In 2010, the IGRA archives dating from 1975 were deposited in the library collection of the Autry National Center in Griffith Park, Los Angeles, which also houses the Museum of the American West.

The documentary film Queens & Cowboys follows the story of out cowboy, Wade Earp and others who compete in the IGRA. Earp discusses how he does not compete in rodeos outside IGRA because, "There's still a lot of homophobia. As progressive as we think the world's gotten, there's so much we have to conquer."
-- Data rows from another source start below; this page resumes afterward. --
(** ** The report, sheet by sheet *)

Lemma ranges_at_aggregate (m : JSMap.t (list CoverageRange))
  (entry : CSS.RuleUsage) (k : string) :
  ranges_at (CSS.aggregate m entry) k
  = ranges_at m k
      ++ (if String.eqb (CSS.rule_styleSheetId entry) k
          then [mkCoverageRange (CSS.rule_startOffset entry)
                  (CSS.rule_endOffset entry)
                  (if CSS.used entry then 1 else 0)]
          else []).
Proof.
  unfold ranges_at, CSS.aggregate, JSArray.push.
  destruct (String.eqb (CSS.rule_styleSheetId entry) k) eqn:E.
  - apply String.eqb_eq in E. subst k. rewrite get_set_same. reflexivity.
  - apply String.eqb_neq in E. rewrite get_set_other by assumption.
    rewrite app_nil_r. reflexivity.
Qed.

Lemma ranges_at_aggregated (usage : list CSS.RuleUsage) (k : string) :
  forall m,
    ranges_at (fold_left CSS.aggregate usage m) k
    = ranges_at m k ++ usage_of k (CSS.mkRuleTrackingResponse usage).
Proof.
  unfold usage_of. simpl.
  induction usage as [|entry rest IH]; intros m; simpl.
  - rewrite app_nil_r. reflexivity.
  - rewrite IH, ranges_at_aggregate, <- app_assoc. f_equal.
    destruct (String.eqb (CSS.rule_styleSheetId entry) k); reflexivity.
Qed.

Lemma css_loop_map (this : CSS.t) (m : JSMap.t (list CoverageRange))
  (ids : list string) :
  forall coverage,
    fold_left (CSS.stop_entry this m) ids coverage
    = coverage
        ++ map (fun id =>
                  CSS.mkCoverageEntry
                    (JSMap.get (CSS._stylesheetURLs this) id)
                    (convertToDisjointRanges (ranges_at m id))
                    (JSMap.get (CSS._stylesheetSources this) id)) ids.
Proof.
  induction ids as [|id rest IH]; intros coverage; simpl.
  - rewrite app_nil_r. reflexivity.
  - rewrite IH. unfold CSS.stop_entry, JSArray.push.
    rewrite <- app_assoc. reflexivity.
Qed.

Lemma css_report_map (this : CSS.t) (tracking : CSS.RuleTrackingResponse) :
  css_report this tracking
  = Return (map (css_entry this tracking)
              (JSMap.keys (CSS._stylesheetURLs this))).
Proof.
  unfold css_report, CSS.stop_resume. simpl.
  rewrite css_loop_map. simpl. f_equal.
  apply map_ext. intros id. unfold css_entry.
  rewrite ranges_at_aggregated. destruct tracking. reflexivity.
Qed.

Lemma usage_of_without (k styleSheetId : string)
  (tracking : CSS.RuleTrackingResponse) :
  k <> styleSheetId ->
  usage_of k (without_sheet styleSheetId tracking) = usage_of k tracking.
Proof.
  intros Hne. unfold usage_of, without_sheet. simpl. f_equal.
  induction (CSS.ruleUsage tracking) as [|entry rest IH]; simpl;
    [reflexivity|].
  destruct (String.eqb (CSS.rule_styleSheetId entry) styleSheetId) eqn:E1;
    simpl.
  - apply String.eqb_eq in E1.
    assert (E2 : String.eqb (CSS.rule_styleSheetId entry) k = false)
      by (apply String.eqb_neq; congruence).
    rewrite E2. exact IH.
  - destruct (String.eqb (CSS.rule_styleSheetId entry) k); [f_equal|];
      exact IH.
Qed.

(** ** What the maps hold during a session *)

Lemma css_together_step (w : CSS.World) (a : CSS.Action) (w' : CSS.World)
  (o : CSS.Observation) :
  JSMap.keys (CSS._stylesheetURLs (CSS.collector w))
  = JSMap.keys (CSS._stylesheetSources (CSS.collector w)) ->
  CSS.step w a = Some (w', o) ->
  JSMap.keys (CSS._stylesheetURLs (CSS.collector w'))
  = JSMap.keys (CSS._stylesheetSources (CSS.collector w')).
Proof.
  intros Hk Hs.
  destruct a as [options settled|event|event response| | |tracking disabled];
    simpl in Hs.
  - destruct (CSS.start (CSS.collector w) options settled)
      as [outcome this] eqn:E.
    inversion Hs; subst; simpl.
    pose proof (css_start_cases (CSS.collector w) options settled) as Hc.
    rewrite E in Hc. simpl in Hc.
    destruct Hc as [-> | [reset ->]]; [assumption|reflexivity].
  - destruct (CSS._onStyleSheet_sends (CSS.collector w) event);
      inversion Hs; subst; assumption.
  - destruct (existsb (CSS.event_eqb event) (CSS.fetching w)); [|discriminate].
    inversion Hs; subst; simpl.
    destruct response; simpl; [|assumption].
    apply keys_set_together. assumption.
  - inversion Hs; subst; simpl. unfold CSS._onExecutionContextsCleared.
    destruct (negb (CSS._resetOnNavigation (CSS.collector w)));
      [assumption|reflexivity].
  - unfold CSS.stop_begin in Hs.
    destruct (CSS._enabled (CSS.collector w)); simpl in Hs;
      inversion Hs; subst; assumption.
  - destruct (CSS.stopping w); [discriminate|].
    destruct tracking; simpl in Hs;
      [destruct disabled; simpl in Hs|]; inversion Hs; subst; assumption.
Qed.

Lemma css_no_source_url_step (styleSheetId : string) (w : CSS.World)
  (a : CSS.Action) (w' : CSS.World) (o : CSS.Observation) :
  ((forall event, In event (CSS.fetching w) ->
                  CSS.styleSheetId (CSS.header event) <> styleSheetId)
   /\ JSMap.get (CSS._stylesheetURLs (CSS.collector w)) styleSheetId = None) ->
  css_no_source_url styleSheetId a = true ->
  CSS.step w a = Some (w', o) ->
  (forall event, In event (CSS.fetching w') ->
                 CSS.styleSheetId (CSS.header event) <> styleSheetId)
  /\ JSMap.get (CSS._stylesheetURLs (CSS.collector w')) styleSheetId = None.
Proof.
  intros (Hfetch & Hnone) Hok Hs.
  destruct a as [options settled|event|event response| | |tracking disabled];
    simpl in Hs, Hok.
  - destruct (CSS.start (CSS.collector w) options settled)
      as [outcome this] eqn:E.
    inversion Hs; subst; simpl.
    pose proof (css_start_cases (CSS.collector w) options settled) as Hc.
    rewrite E in Hc. simpl in Hc.
    destruct Hc as [-> | [reset ->]]; simpl; auto.
  - destruct (CSS._onStyleSheet_sends (CSS.collector w) event) eqn:E;
      inversion Hs; subst; simpl; [|auto].
    split; [|assumption].
    intros event' [<-|Hin]; [|auto].
    intros Hid. rewrite Hid, String.eqb_refl in Hok.
    apply String.eqb_eq in Hok.
    unfold CSS._onStyleSheet_sends, truthy in E. rewrite Hok in E.
    discriminate.
  - destruct (existsb (CSS.event_eqb event) (CSS.fetching w)) eqn:E;
      [|discriminate].
    inversion Hs; subst; simpl.
    apply css_fetching_same in E. destruct E as (event' & Hin & Hid).
    assert (Hne : CSS.styleSheetId (CSS.header event) <> styleSheetId)
      by (rewrite <- Hid; auto).
    split.
    + intros e He. apply remove_first_In in He. auto.
    + destruct response; simpl; [|assumption].
      rewrite get_set_other by assumption. assumption.
  - inversion Hs; subst; simpl. unfold CSS._onExecutionContextsCleared.
    destruct (negb (CSS._resetOnNavigation (CSS.collector w))); simpl; auto.
  - unfold CSS.stop_begin in Hs.
    destruct (CSS._enabled (CSS.collector w)); simpl in Hs;
      inversion Hs; subst; auto.
  - destruct (CSS.stopping w); [discriminate|].
    destruct tracking; simpl in Hs;
      [destruct disabled; simpl in Hs|]; inversion Hs; subst; auto.
Qed.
On November 9, 2014, CNN aired an episode of This Is Life with Lisa Ling that covered the Zia Regional Rodeo in Santa Fe, New Mexico, including profiles of several cowboys and cowgirls that are active on the IGRA circuit.

History 

The first gay rodeo was held as a charity fundraising event at the Washoe County Fairgrounds in Reno, Nevada on October 2, 1976.  The organizer, Phil Ragsdale, a member of the Imperial Court System, was the Court Emperor of Reno.  In time, he came to be regarded as the "Father of Gay Rodeo."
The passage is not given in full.